AFTD CEO Discusses Wendy Williams’s FTD Diagnosis
In an interview with The Daily Beast about Wendy Williams’s recent FTD diagnosis, AFTD CEO Susan L-J Dickinson spoke about the stigma surrounding FTD and the importance of getting an early diagnosis.
FTD’s behavioral symptoms, which are caused by the degeneration of the brain’s frontal lobe, can result in the person with the disease becoming alienated from their loved ones, particularly when a diagnosis has not yet been made, Dickinson said in the Feb. 22 interview.
“If I no longer have empathy toward other members of my family, or if I start making mistakes at work and lose my job, or if I spend the kids’ college fund and buy a Jaguar – and these are all things that absolutely happen when you lose your frontal capabilities – that’s going to damage relationships,” she said.
“Sadly, given those symptoms I described, all the stigma that society attaches to any kind of psychiatric diagnosis can also be at play with people with FTD,” she continued.
Williams’s care team announced the former talk show host’s diagnosis in a Feb. 22 statement. One of the reasons they were motivated to make her diagnosis public was to “to correct inaccurate and hurtful rumors about her health,” as Daily Beast reporter Madeline Roth noted in her article. Williams has faced public scrutiny for her erratic behavior in recent years, and her syndicated talk show was canceled in 2022 amid growing concerns about her mental well-being.
Getting an FTD diagnosis can be challenging – Dickinson notes that it takes up to four years on average to be accurately diagnosed with FTD due, among other reasons, to its symptomatic overlap with other neurological or psychiatric conditions.
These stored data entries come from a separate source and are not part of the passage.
(* ===== verification/Findings.v ===== *)
(** Cases where the code does something else than its comments or documents
    say. *)
From Stdlib Require Import ZArith Lia String.
From stdpp Require Import base numbers gmap list.
From S2P Require Import ZiSim.
From S2P Require Import FrameReader LoadGen Benchmarker LoadProps.
From S2P Require Import Prelude Types OrderBook BookFacts Engine Bytes Protocol Commands Wal.
From S2P Require Import WalProps Snapshot Egress RiskConfig MatchingThread Recovery Ownership.
From S2P Require Import CoreInv MatchProps EventProps Gateway Durable WalVerify VerifyProps.
From S2P Require Import Text LobsterParser LobsterReplay.

(** The book, in priority order, as (id, price, quantity). *)
Definition resting (m : MatchingThread) : list (Z * Z * Z) :=
  (fun o => (o_id o, o_price_ticks o, o_quantity o)) <$> all_orders (core_book (core_ m)).

Definition fresh_thread : MatchingThread := matching_thread0 risk_config0 None false 0.

(** [foreign_cancel]. Beyond those bounds keys collide: session 2, cancelling a
    client id of its own choosing that it never used, removes the order session
    1 entered as its order 1. *)
Theorem foreign_cancel :
  key_of 1 1 = key_of 2 3995604364617056257 /\
  resting (run fresh_thread [at_ 1 (buy 1 1 100 10)]) = [(1, 100, 10)] /\
  resting (run fresh_thread [at_ 1 (buy 1 1 100 10); at_ 2 (cancel 2 3995604364617056257)]) = [].
Proof. vm_compute. done. Qed.

(** ** Modify *)

Definition shrink (s coid p q : Z) : OrderCommand := modify s (protocol.mkModify coid p q).

(** [modify_decrease_loses_priority]. Reducing the size of the first order of a
    level at an unchanged price moves it behind the others, where the protocol
    document promises that priority is retained. *)
Theorem modify_decrease_loses_priority :
  resting (run fresh_thread [at_ 1 (buy 1 1 100 10); at_ 2 (buy 2 1 100 5)]) =
    [(1, 100, 10); (2, 100, 5)] /\
  resting (run fresh_thread [at_ 1 (buy 1 1 100 10); at_ 2 (buy 2 1 100 5);
                             at_ 3 (shrink 1 1 100 9)]) =
    [(2, 100, 5); (3, 100, 9)].
Proof. vm_compute. done. Qed.

(** [modify_reject_loses_order]. The cancel half of a Modify is applied before
    the replacement is checked: a Modify above the size limit is rejected, and
    the order it named is gone. *)
Theorem modify_reject_loses_order :
  let m := apply_modify (shrink 1 7 100 1000001) two_sessions in
  resting two_sessions = [(1, 100, 10)] /\ resting m = [] /\
  items 1 m = items 1 two_sessions ++ [ev_reject 1 7 RISK_MAX_ORDER_SIZE].
Proof. vm_compute. done. Qed.

(** ** Market orders *)

Definition market_sell (s coid q : Z) : OrderCommand :=
  new_order s (protocol.mkNewOrder coid 0 q protocol.Ask protocol.Market).

(** [market_remainder_not_reported]. A market order larger than the book is
    dropped with quantity left over, and no event says that it is closed: the
    last one its session sees leaves 10 to go. *)
Theorem market_remainder_not_reported :
  let m := apply_new_order (market_sell 2 8 20) two_sessions in
  resting m = [] /\ find_order 2 8 (tables_ (core_ m)) = 0 /\
  items 2 m = [ev_ack 2 8 2 false; ev_fill 2 8 2 100 10 10] /\
  Forall (fun e => e_closes_order e = false) (items 2 m).
Proof. vm_compute. split_and!; [done..|]. repeat constructor. Qed.

(** ** The log *)

Definition durable_thread : MatchingThread :=
  matching_thread0 risk_config0 (Some (wal_open [] 0 0 wal_config0)) false 0.
Definition log_of (m : MatchingThread) : option (list Z) := w_file <$> wal_ m.

(** Order 1 logged, order 2 refused because its write failed at once, order 3
    logged and acknowledged. *)
Definition failed_write_run : list (Env * OrderCommand) :=
  [at_ 1 (buy 1 1 100 10); (mkEnv 2 (Some 0%nat), buy 1 2 100 5); at_ 3 (buy 1 3 100 7)].

(** [failed_write_hides_later_commands]. A failed log write drops the command
    but the thread goes on, with the sequence number of the lost record used
    up: what it accepts afterwards is behind a gap, recovery returns only what
    came before, and the gateway refuses to start. *)
Theorem failed_write_hides_later_commands :
  let m := run durable_thread failed_write_run in
  resting m = [(1, 100, 10); (2, 100, 7)] /\ wal_failures (stats_ m) = 1 /\
  wr_sequence_gap (read_wal (log_of m)) = true /\
  wr_commands (read_wal (log_of m)) = [buy 1 1 100 10] /\
  gateway_start risk_config0 wal_config0 9 0 true (mkFiles None None (log_of m)) = None.
Proof. vm_compute. done. Qed.

(** ** Startup *)

Definition durable_run : MatchingThread :=
  run durable_thread [at_ 1 (buy 1 1 100 10); at_ 2 (buy 1 2 99 5)].

(** Start on the given files, then run some commands. *)
Definition restarted (do_recover : bool) (fs : Files) (ps : list (Env * OrderCommand))
    : option MatchingThread :=
  (fun m => run m ps) <$> gateway_start risk_config0 wal_config0 9 0 do_recover fs.

(** [start_without_recover_breaks_log]. Starting on an existing log without
    [--recover] restarts numbering at 1 in the same file: the next recovery
    finds a gap and refuses to start. *)
Theorem start_without_recover_breaks_log :
  let m := restarted false (mkFiles None None (log_of durable_run)) [at_ 3 (buy 1 1 98 4)] in
  resting <$> m = Some [(1, 98, 4)] /\
  resting <$> restarted true (mkFiles None None (m ≫= log_of)) [] = None.
Proof. vm_compute. done. Qed.

Definition lost_log_snapshot : list Z := snapshot_bytes (export_snapshot 2 (core_ durable_run)).

(** [lost_log_drops_new_commands]. With a snapshot and no log (lost, or moved
    away), numbering restarts at 1 although the snapshot's last record is 2: the
    commands accepted next are numbered below it, and the following recovery
    skips them as already covered. *)
Theorem lost_log_drops_new_commands :
  let m := restarted true (mkFiles (Some lost_log_snapshot) None None) [at_ 3 (buy 1 3 98 4)] in
  resting <$> m = Some [(1, 100, 10); (2, 99, 5); (3, 98, 4)] /\
  resting <$> restarted true (mkFiles (Some lost_log_snapshot) None (m ≫= log_of)) [] =
    Some [(1, 100, 10); (2, 99, 5)].
Proof. vm_compute. done. Qed.

(** [snapshot_ahead_of_log]. A snapshot is not preceded by a sync of the log:
    when a power failure keeps the snapshot of records 1 and 2 but only record
    1 of the log, the restarted gateway has the right book and numbers its next
    record 3, behind record 1. The start after that finds a gap and is refused,
    although the snapshot covers the missing record. *)
Theorem snapshot_ahead_of_log :
  let short_log := take 47 <$> log_of durable_run in
  let m := restarted true (mkFiles (Some lost_log_snapshot) None short_log) [at_ 3 (buy 1 3 98 4)] in
  resting <$> m = Some [(1, 100, 10); (2, 99, 5); (3, 98, 4)] /\
  resting <$> restarted true (mkFiles (Some lost_log_snapshot) None (m ≫= log_of)) [] = None.
Proof. vm_compute. done. Qed.

(** ** Snapshots and truncation that go wrong *)

(** Three batches of one order, a snapshot after each, [io2] and [io3] saying
    how the second and the third went. *)
Definition three_batches (io2 io3 : SnapIo) : MatchingThread :=
  drains (matching_thread0 risk_config0 (Some (wal_open [] 0 0 wal_config0)) true 1)
    [mkBatch [at_ 1 (buy 1 1 100 10)] 2 snap_ok; mkBatch [at_ 3 (buy 1 2 99 7)] 4 io2;
     mkBatch [at_ 5 (buy 1 3 98 5)] 6 io3].

(** The book after a restart on its files, the newest snapshot damaged. *)
Definition behind (m : MatchingThread) : option (list (Z * Z * Z)) :=
  resting <$> restarted true (mkFiles (Some [1; 2; 3]) (snap_prev m) (log_of m)) [].

(** [failed_move_breaks_fallback]. The log is truncated up to the snapshot
    before the newest one whether or not that snapshot was moved aside. When the
    [rename] fails, the file at [path.prev] is one older, and falling back to it
    skips order 2 without a complaint: order 3 is even entered with its id. *)
Theorem failed_move_breaks_fallback :
  behind (three_batches snap_ok snap_ok) = Some [(1, 100, 10); (2, 99, 7); (3, 98, 5)] /\
  behind (three_batches snap_ok (mkSnapIo false true TruncOk)) = Some [(1, 100, 10); (2, 98, 5)].
Proof. vm_compute. done. Qed.

(** [short_read_drops_records]. A [read] that fails while the log is read back
    for truncation is taken for its end: the log is rewritten without the
    records behind it, truncation reports success, and falling back to the
    previous snapshot gives a book without order 3. *)
Theorem short_read_drops_records :
  let m := three_batches snap_ok (mkSnapIo true true (TruncShortRead 0 true)) in
  resting m = [(1, 100, 10); (2, 99, 7); (3, 98, 5)] /\ log_of m = Some [] /\
  behind m = Some [(1, 100, 10); (2, 99, 7)].
Proof. vm_compute. done. Qed.

(** ** The log verifier *)

(** What the verifier prints for the log of a run, and the digest of the book. *)
Definition verified (cs : list OrderCommand) : verify.Outcome * Z :=
  let m := run (matching_thread0 risk_config0 (Some (wal_open [] 0 0 wal_config0)) true 0) (at_ 1 <$> cs) in
  (verify.wal_verify risk_config0 None (log_of m), OrderBook.digest (core_book (core_ m))).

(** [verifier_keeps_filled_orders]. When a market order fills a resting order
    the verifier pops it before it calls [cancel], which then finds nothing and
    leaves the order's location behind. Cancelling the name is still harmless,
    but a Modify of it, which the engine refuses, enters a new order in the
    verifier's book, and the digests of an intact log differ. *)
Theorem verifier_keeps_filled_orders :
  let filled := [buy 1 1 100 10; market_sell 2 1 10] in
  let late := shrink 1 1 90 5 in
  (let '(out, d) := verified (filled ++ [cancel 1 1]) in out = verify.Verified 3 d) /\
  (let '(out, d) := verified (filled ++ [late]) in
   exists d', out = verify.Verified 3 d' /\ d' <> d) /\
  misled late
    (verify.apply risk_config0 (verify.apply risk_config0 (verify.simple_book0, 1) (buy 1 1 100 10))
       (market_sell 2 1 10)).1 = true.
Proof. vm_compute. split; [done|]. split; [by eexists|done]. Qed.

(** ** The LOBSTER check *)

(** [failed_seed_passes]. When the book cannot be seeded (a level of the first
    row is too large) nothing is replayed and nothing is compared: the result
    has no mismatch, and the command exits with success. *)
Theorem failed_seed_passes :
  let row := lit "101,5,100,4294967296
102,1,99,1
" in
  let env := mkReplayEnv (fun p => Some (if decide (p = lit "book") then row else lit "1,1,5,7,100,1
2,1,6,7,99,1
")) (fun _ => true) (fun _ => true) in
  let args := [lit "lobster_replay"; lit "--messages"; lit "m"; lit "--orderbook"; lit "book";
               lit "--events"; lit "2"; lit "--seed-orderbook-zero"] in
  exit_code (lobster_replay env args) = 0 /\
  match lobster_replay env args with
  | Replayed r _ => accuracy_percent r = double_of_Z 0 /\ first_mismatch_level_index r = None
  | _ => False
  end.
Proof. vm_compute. done. Qed.

(** [zero_size_order_rests]. A row that enters an order of size zero is
    accepted, and the order rests: the book can even be left crossed. *)
Theorem zero_size_order_rests :
  let ms := parse_messages (lit "1,1,5,7,100,1
2,1,6,0,99,-1
") in
  let b := book_ (foldl apply_message empty_engine ms) in
  length ms = 2%nat /\ is_crossed b = true /\ ask_levels_ticks 10 b = [(99, 0)].
Proof. vm_compute. done. Qed.

Definition lobster_book (rows : string) : list (Z * Z) :=
  bid_levels_ticks 10 (book_ (foldl apply_message empty_engine (parse_messages (lit rows)))).

(** [partial_cancel_keeps_size]. Deleting 3 of an order of 10 leaves 3, where
    LOBSTER's document (a partial deletion of that size) means 7. *)
Theorem partial_cancel_keeps_size :
  lobster_book "1,1,5,10,100,1
2,2,5,3,100,1
" = [(100, 3)].
Proof. vm_compute. done. Qed.

(** [hidden_execution_takes_visible]. The execution of a hidden order of 4 at
    the best bid takes 4 from the visible order resting there. *)
Theorem hidden_execution_takes_visible :
  lobster_book "1,1,5,10,100,1
2,5,0,4,100,1
" = [(100, 6)].
Proof. vm_compute. done. Qed.

(** [execution_rows_misnamed]. New orders and cancellations are logged under
    client ids, executions under exchange ids, and a market order uses up an
    exchange id only: after the first one, the log says that order 21 was
    entered and that order 22, which it never mentioned before, was executed. *)
Theorem execution_rows_misnamed :
  exists g, zi_sample_run 3 = Some (false, g, []) /\
    (fun r => (r_type r, r_id r)) <$> messages g = [(4, 2); (1, 21); (4, 22)].
Proof. eexists. split; [vm_compute; reflexivity|]. done. Qed.

(** ** The load generator *)

(** [loadgen_never_ends]. A rate above a billion passes the check of the
    arguments and gives an interval of zero, with which the sending loop does not
    end, whatever its fuel. *)
Theorem loadgen_never_ends (clock send : nat -> Z) (crossing : bool) (fuel : nat) (t : Z) (c : loadgen.Client) (w : loadgen.Io) :
  (let cfg := loadgen.set_rate (atof (lit "2e9")) loadgen.config0 in
   loadgen.refused cfg = false /\ loadgen.interval_of cfg = Some 0) /\
  (0 <= loadgen.next_send_ns c <= t -> is_u64 t -> loadgen.send_due clock send crossing 0 fuel t c w = None).
Proof.
  split; [by vm_compute|]. revert c w. induction fuel as [|fuel IH]; intros c w Hn Ht; [done|]. simpl.
  rewrite (proj2 (Z.leb_le _ _)) by lia. unfold is_u64 in Ht.
  assert (0 <= loadgen.next_send_ns (loadgen.send_order clock send crossing 0 t c w).1 <= t) as Hn'.
  { unfold loadgen.send_order, loadgen.now_ns, loadgen.send. destruct (_ =? _); cbn [fst loadgen.next_send_ns].
    all: rewrite !Z.add_0_r, !u64_id by (unfold is_u64; rewrite ?u64_id by (unfold is_u64; lia); lia).
    all: destruct (_ <? t); lia. }
  destruct (loadgen.send_order clock send crossing 0 t c w) as [c1 w1]. by apply IH.
Qed.

(** [partial_send_forges_order]. A partial send is counted and forgotten, but its
    bytes are in the stream: after eight bytes of the first frame, the gateway
    reads the next frame's header as a payload and finds a market order for
    999900 that nobody sent, then gives up on the connection. *)
Theorem partial_send_forges_order :
  let frame := frame_for false in
  let '(fs, r) := feed_all frame_reader0 [take 8 (frame 1) ++ frame 2 ++ frame 3] in
  ((fun f => protocol.decode_NewOrder (f_payload f)) <$> fs) =
    [Some (protocol.mkNewOrder 281479271677974 2 999900 protocol.Bid protocol.Market)] /\ failed_ r = true.
Proof. vm_compute. done. Qed.

(** [workers_not_cores]. The usage text promises [min(clients, cores)] workers by
    default; the number is [min(clients, 4)] on any machine. *)
Theorem workers_not_cores : forall n, 0 < n -> loadgen.worker_count (loadgen.set_clients n loadgen.config0) = Z.min n 4.
Proof. intros n Hn. unfold loadgen.worker_count, loadgen.kDefaultWorkers. cbn. lia. Qed.

(** [percentile_below_nearest_rank]. The comment calls the index nearest-rank,
    whose 99th percentile of ten samples is the tenth; the code takes the ninth. *)
Theorem percentile_below_nearest_rank :
  percentile_sorted [1; 2; 3; 4; 5; 6; 7; 8; 9; 10] (dlit 99 (-2)) = Some 9.
Proof. vm_compute. reflexivity. Qed.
But a diagnosis can also be a source of relief, as families are able to ascribe their loved one’s changing behavior to a concrete cause.
“As difficult as this diagnosis is to deal with, being able to have a label and a reason and validation is huge,” Dickinson told The Daily Beast. “And it does give you a pathway to finding a compassionate and supportive community, to finding accurate information, and being able to take some control.”
Dickinson also noted reasons for optimism. While there are currently no disease-modifying treatments approved for FTD, Dickinson said, “we have eight drugs in clinical trials right now. So we have more promising therapeutic candidates than we’ve ever had before.
“[It’s an] incredibly hopeful time,” she added.